Outra irregularidade apontada pelo procurador diz respeito ao contingenciamento de mais de R$ 10 bilhões para o pagamento do empréstimo compulsório. Esse enorme contingenciamento, sem que tenha havido nenhuma justificativa jurídica para tal reduz o valor das ações da empresa, desvalorizando-a e o fato de ter sido feito às vésperas da privatização apenas reforça a convicção de que o governo busca de todas as formas facilitar a vida sócios no mercado, interessados em abocanhar a Eletrobras.

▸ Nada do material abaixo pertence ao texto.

(* ================================================================== *)
(** * Section matching: changed code sets, identical copies *)
(* ================================================================== *)

Module SectionMatching.
Import JS Aux JSFacts MapFacts Comparator RowFacts SectionFacts.

(** ** Copies *)

Lemma sameRow_key norm r1 r2 : sameRow r1 r2 -> rowKey norm r1 = rowKey norm r2.
Proof.
  intros (H1 & H2 & H3 & H4 & H5 & H6 & H7 & H8 & H9).
  unfold rowKey. now rewrite H1, H2, H3, H4, H5, H9.
Qed.

Lemma sameRow_fields norm r1 r2 : sameRow r1 r2 -> sameFields norm r1 r2.
Proof.
  intros (H1 & H2 & H3 & H4 & H5 & H6 & H7 & H8 & H9).
  unfold sameFields. now rewrite H2, H3, H5, H6, H7, H8.
Qed.

Lemma sameRows_with_key norm k l1 l2 :
  Forall2 sameRow l1 l2 ->
  Forall2 sameRow (rowsWithKey norm k l1) (rowsWithKey norm k l2).
Proof.
  induction 1 as [|r1 r2 l1 l2 Hr _ IH]; simpl; [constructor|].
  rewrite (sameRow_key norm r1 r2 Hr).
  destruct (eqb (rowKey norm r2) k); [now constructor | assumption].
Qed.

Lemma sameRows_zip norm k l1 l2 :
  Forall2 sameRow l1 l2 ->
  Forall (fun d => rowDiffType d = Unchanged)
    (map (slotDiff norm k) (zipSlots l1 l2)).
Proof.
  induction 1 as [|r1 r2 l1 l2 Hr _ IH]; simpl; [constructor|].
  constructor; [|exact IH].
  now rewrite (sameFields_no_changes norm r1 r2 (sameRow_fields norm r1 r2 Hr)).
Qed.

Lemma sameRows_unchanged norm rows1 rows2 :
  Forall2 sameRow rows1 rows2 ->
  Forall (fun d => rowDiffType d = Unchanged)
    (map (fun ks => slotDiff norm (fst ks) (snd ks)) (rowSlots norm rows1 rows2)).
Proof.
  intros H. apply Forall_forall. intros d Hd.
  apply in_map_iff in Hd. destruct Hd as ([k sl] & <- & Hd).
  apply in_flat_map in Hd. destruct Hd as (k' & _ & Hd).
  apply in_map_iff in Hd. destruct Hd as (sl' & [= <- <-] & Hsl).
  pose proof (sameRows_zip norm k' _ _ (sameRows_with_key norm k' _ _ H)) as HF.
  rewrite Forall_forall in HF. apply HF. now apply in_map.
Qed.

Lemma unchanged_not_changed ds :
  Forall (fun d => rowDiffType d = Unchanged) ds -> existsb changed ds = false.
Proof.
  induction 1 as [|d ds Hd _ IH]; simpl; [reflexivity|].
  unfold changed at 1. now rewrite Hd.
Qed.

Lemma copy_find db l1 l2 k :
  Forall2 (sameSection db) l1 l2 ->
  match findSection k l1, findSection k l2 with
  | Some s1, Some s2 => sameSection db s1 s2
  | None, None => True
  | _, _ => False
  end.
Proof.
  unfold findSection. induction 1 as [|s1 s2 l1 l2 Hs _ IH]; simpl; [exact I|].
  destruct Hs as (H1 & H2 & H3 & H4 & H5 & H6). rewrite H2.
  destruct (eqb (DbSection.pruefidentifikator s2) k); [|exact IH].
  repeat split; assumption.
Qed.

Lemma sameSection_meta norm db s1 s2 :
  sameSection db s1 s2 -> checkMetaChanges norm s1 s2 = false.
Proof.
  intros (H1 & H2 & H3 & H4 & H5 & H6). unfold checkMetaChanges, differ.
  now rewrite H1, H3, H4, H5, !eqb_refl.
Qed.

Lemma copy_entry norm db docId1 docId2 k d :
  copyOf db docId1 docId2 ->
  sectionEntry norm db (getSections db docId1) (getSections db docId2) k d ->
  allUnchanged d.
Proof.
  intros Hc Hd. pose proof (copy_find db _ _ k Hc) as Hf. unfold sectionEntry in Hd.
  destruct (findSection k (getSections db docId1)) as [s1|];
    destruct (findSection k (getSections db docId2)) as [s2|]; try contradiction.
  pose proof Hf as (_ & _ & _ & _ & _ & Hrows).
  pose proof (sameRows_unchanged norm _ _ Hrows) as Hu.
  simpl in Hd. rewrite (sameSection_meta norm db s1 s2 Hf) in Hd.
  rewrite (unchanged_not_changed _ Hu) in Hd. simpl in Hd. subst d.
  split; [reflexivity | exact Hu].
Qed.

Lemma countInto_unchanged ds : forall s,
  Forall (fun d => sectionDiffType d = Unchanged) ds ->
  countInto s ds
  = {| added := added s; removed := removed s; modified := modified s;
       unchanged := unchanged s + length ds |}.
Proof.
  induction ds as [|d ds IH]; intros s H; simpl.
  - rewrite Nat.add_0_r. now destruct s.
  - inversion H as [|? ? Hd Hds]; subst. unfold countInto in *. simpl.
    rewrite IH by assumption. rewrite Hd. simpl. f_equal. lia.
Qed.

(** ** The keys of the section map are the distinct keys, in order *)

Lemma has_keys {V} k (m : JSMap.t V) : JSMap.has k m = JSSet.has k (JSMap.keys m).
Proof.
  apply eq_true_iff_eq. rewrite has_true, set_has. split.
  - intros (v & H). eapply get_some_keys; eauto.
  - apply keys_get_some.
Qed.

Lemma keys_set_new {V} k (v : V) m :
  JSMap.get k m = None -> JSMap.keys (JSMap.set k v m) = JSMap.keys m ++ [k].
Proof.
  induction m as [|[k0 v0] m IH]; simpl; [reflexivity|].
  destruct (eqb k0 k); [discriminate|]. intros H. simpl. now rewrite IH.
Qed.

Lemma pruefMapStep_keys map section :
  JSMap.keys (pruefMapStep map section)
  = JSSet.add (DbSection.pruefidentifikator section) (JSMap.keys map).
Proof.
  unfold pruefMapStep, JSSet.add. rewrite <- has_keys. unfold JSMap.has.
  destruct (JSMap.get _ map) eqn:E; simpl; [reflexivity|].
  now apply keys_set_new.
Qed.

Lemma buildPruefMap_keys_fold sections : forall m,
  JSMap.keys (fold_left pruefMapStep sections m)
  = fold_left (fun s key => JSSet.add key s)
      (map DbSection.pruefidentifikator sections) (JSMap.keys m).
Proof.
  induction sections as [|s sections IH]; intros m; simpl; [reflexivity|].
  now rewrite IH, pruefMapStep_keys.
Qed.

Lemma buildPruefMap_keys_list sections :
  JSMap.keys (buildPruefMap sections)
  = JSSet.of_list (map DbSection.pruefidentifikator sections).
Proof. exact (buildPruefMap_keys_fold sections []). Qed.

Lemma fold_add_present l : forall acc,
  (forall k, In k l -> In k acc) ->
  fold_left (fun s key => JSSet.add key s) l acc = acc.
Proof.
  induction l as [|k l IH]; intros acc H; simpl; [reflexivity|].
  unfold JSSet.add at 2.
  assert (Hk : JSSet.has k acc = true) by (apply set_has, H; now left).
  rewrite Hk. apply IH. intros k' Hk'. apply H. now right.
Qed.

Lemma fold_add_fresh l : forall acc,
  NoDup (acc ++ l) -> fold_left (fun s key => JSSet.add key s) l acc = acc ++ l.
Proof.
  induction l as [|k l IH]; intros acc H; simpl; [now rewrite app_nil_r|].
  assert (Hk : JSSet.has k acc = false).
  { destruct (JSSet.has k acc) eqn:E; [|reflexivity]. apply set_has in E.
    apply NoDup_remove_2 in H. exfalso. apply H, in_or_app. now left. }
  unfold JSSet.add at 2. rewrite Hk. rewrite IH.
  - now rewrite <- app_assoc.
  - now rewrite <- app_assoc.
Qed.

Lemma of_list_twice l :
  JSSet.of_list (JSSet.of_list l ++ JSSet.of_list l) = JSSet.of_list l.
Proof.
  unfold JSSet.of_list at 1. rewrite fold_left_app.
  rewrite (fold_add_fresh (JSSet.of_list l) []) by apply of_list_nodup.
  apply fold_add_present. auto.
Qed.

Lemma of_list_nodup_id l : NoDup l -> JSSet.of_list l = l.
Proof. intros H. exact (fold_add_fresh l [] H). Qed.

Lemma copy_keys db docId1 docId2 :
  copyOf db docId1 docId2 -> sectionKeys db docId2 = sectionKeys db docId1.
Proof.
  unfold copyOf, sectionKeys.
  induction 1 as [|s1 s2 l1 l2 (_ & H & _) _ IH]; simpl; [reflexivity|].
  now rewrite IH, H.
Qed.

Lemma copy_docKeys db docId1 docId2 :
  copyOf db docId1 docId2 ->
  docKeys db docId1 docId2 = JSSet.of_list (sectionKeys db docId1).
Proof.
  intros H. unfold docKeys. rewrite !buildPruefMap_keys_list.
  fold (sectionKeys db docId1). fold (sectionKeys db docId2).
  rewrite (copy_keys db docId1 docId2 H). apply of_list_twice.
Qed.

(** ** Matched sections have one key *)

Lemma entry_matched_keys norm db sections1 sections2 key d :
  sectionEntry norm db sections1 sections2 key d ->
  forall t k so sn mc rows, d = SectionMatched t k so sn mc rows ->
    k = key /\ DbSection.pruefidentifikator so = k /\
    DbSection.pruefidentifikator sn = k.
Proof.
  unfold sectionEntry. intros H t k so sn mc rows E.
  destruct (findSection key sections1) as [s1|] eqn:F1;
    destruct (findSection key sections2) as [s2|] eqn:F2;
    try contradiction; rewrite E in H; try discriminate H.
  injection H as _ -> -> -> _ _.
  apply findSection_some in F1, F2. destruct F1 as (_ & ->). destruct F2 as (_ & E2).
  auto.
Qed.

- Risco de governança internacional: Além do Programa Nuclear Brasileiro, a privatização pretende segregar a participação brasileira de Itaipu Binacional. O destino seria uma nova estatal, a ENBPAR. Mas quem é a ENBPAR? Uma estatal que só existe no papel, que tem 8 diretores e que sequer tem quadro funcional estabelecido ou autorizado pelo próprio governo.

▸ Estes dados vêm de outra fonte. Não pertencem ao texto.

(** X13.  Beyond the read of the genotype field in [extractRepeatLengths],
    the only undefined behaviour of the enumeration is the read of the
    first region of an empty map: when [getCandidateDiplotypes] is
    undefined, either the locus has no variant or the extraction of the
    repeat lengths of one of its variants is. *)
Theorem enumeration_undefined
    (fs : FileSystem) (meanFragLen : Z) (vcfPath : string)
    (locusSpec : LocusSpecification) :
  getCandidateDiplotypes fs meanFragLen vcfPath locusSpec = Undefined ->
  variantSpecs locusSpec = []
  \/ exists variantSpec,
       In variantSpec (variantSpecs locusSpec)
       /\ extractRepeatLengths fs vcfPath (id variantSpec) = Undefined.
Proof.
  unfold getCandidateDiplotypes, getCandidateDiplotypesWith. intros H.
  destruct (getGenotypeNodesByNodeRange fs meanFragLen vcfPath locusSpec)
    as [m| | | | |] eqn:Hm; cbn [bind] in H; try discriminate.
  2: { right. now apply genotypeNodesLoop_Undefined in Hm. }
  destruct m as [|[nodeRange firstAlleles] otherRegions].
  { left. destruct (variantSpecs locusSpec) as [|v rest] eqn:Ev; [reflexivity|].
    exfalso. unfold getGenotypeNodesByNodeRange in Hm. rewrite Ev in Hm.
    eapply genotypeNodesLoop_not_empty; [exact Hm | left; discriminate | reflexivity]. }
  exfalso.
  destruct (getGenotypeNodesByNodeRange_facts _ _ _ _ _ Hm) as (_ & _ & Hentries).
  destruct (Hentries nodeRange firstAlleles (or_introl eq_refl))
    as (v & n & lens & _ & _ & _ & _ & _ & HA & _).
  match type of H with
  | bind (walk ?fuel ?n ?m ?st) _ = _ =>
      destruct (walk fuel n m st) as [nbd| | | | |] eqn:Hwalk; cbn [bind] in H;
        try discriminate
  end.
  2: { now apply walk_not_Undefined in Hwalk. }
  apply walk_reaches in Hwalk as (node & Hreach).
  assert (Hlen : Forall (fun genotype : NodeVectors =>
                           List.length genotype = List.length firstAlleles) nbd).
  { apply (walkReaches_length _ _ _ _ _ Hreach). simpl.
    constructor; [apply repeat_length | constructor]. }
  match type of H with
  | bind (mapM ?f nbd) _ = _ =>
      destruct (mapM f nbd) as [ds| | | | |] eqn:Hmk; cbn [bind] in H; try discriminate
  end.
  apply mapM_Undefined in Hmk as (nodes & Hnodes & Hmake).
  rewrite Forall_forall in Hlen. specialize (Hlen _ Hnodes).
  unfold makeDiplotype in Hmake.
  match type of Hmake with
  | bind (mapM ?f nodes) _ = _ =>
      destruct (mapM f nodes) as [dip| | | | |] eqn:Hdip; cbn [bind] in Hmake;
        try discriminate
  end.
  - destruct dip as [|front rest].
    + apply mapM_Ok_inv in Hdip. inversion Hdip; subst. simpl in Hlen. lia.
    + destruct (Path_lt front (last (front :: rest) front)); discriminate.
  - apply mapM_Undefined in Hdip as (h & _ & Hh). unfold newPath in Hh.
    destruct (Path_valid _ _); discriminate.
Qed.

Ninguém pensou nisso? Quem vai cuidar da comercialização da energia de Itaipu? Da conclusão da obra de Angra 3? Quem vai garantir a continuidade dos programas setoriais Luz pra Todos, Procel,..?
O governo expõe os Ministros do TCU publicamente, mas o Tribunal é independente e deve fazer valer sua prerrogativa constitucional de tratar este tema não no cronograma acelerado de um efêmero governo entreguista, mas no tempo correto, responsável e diligente da fiscalização e controle!
A privatização da Eletrobras é absolutamente lesiva aos interesses do país e da população. Não à toa pesquisa recentemente divulgada pela Poder Data (Poder 360) constatou que nada menos que 56% do nosso povo é contra a privatização da Eletrobras e apenas 29% a favor.
Mesmo com toda a narrativa fake privatista, os brasileiros e brasileiras sabem, por experiência própria que com a piora na qualidade e aumento nos preços que sempre acompanham as privatizações no setor de energia no Brasil, que a privatização da Eletrobras só trará serviços piores, desabastecimento e aumento na já caríssima conta de luz que nossas famílias têm que pagar todo mês.
A nossa luta já dura quase 5 anos e não agora neste momento decisivo que vamos esmorecer diante de um governo combalido aos farrapos. Sabemos do entreguismo de Paulo Guedes e seu covil de jagunços do mercado, mas vamos bravamente obstaculizar este absurdo! Vamos expor estes vendilhões da pátria à vergonha nacional! Falta pouco! Sigamos na luta! Firmes e obstinados até a vitória!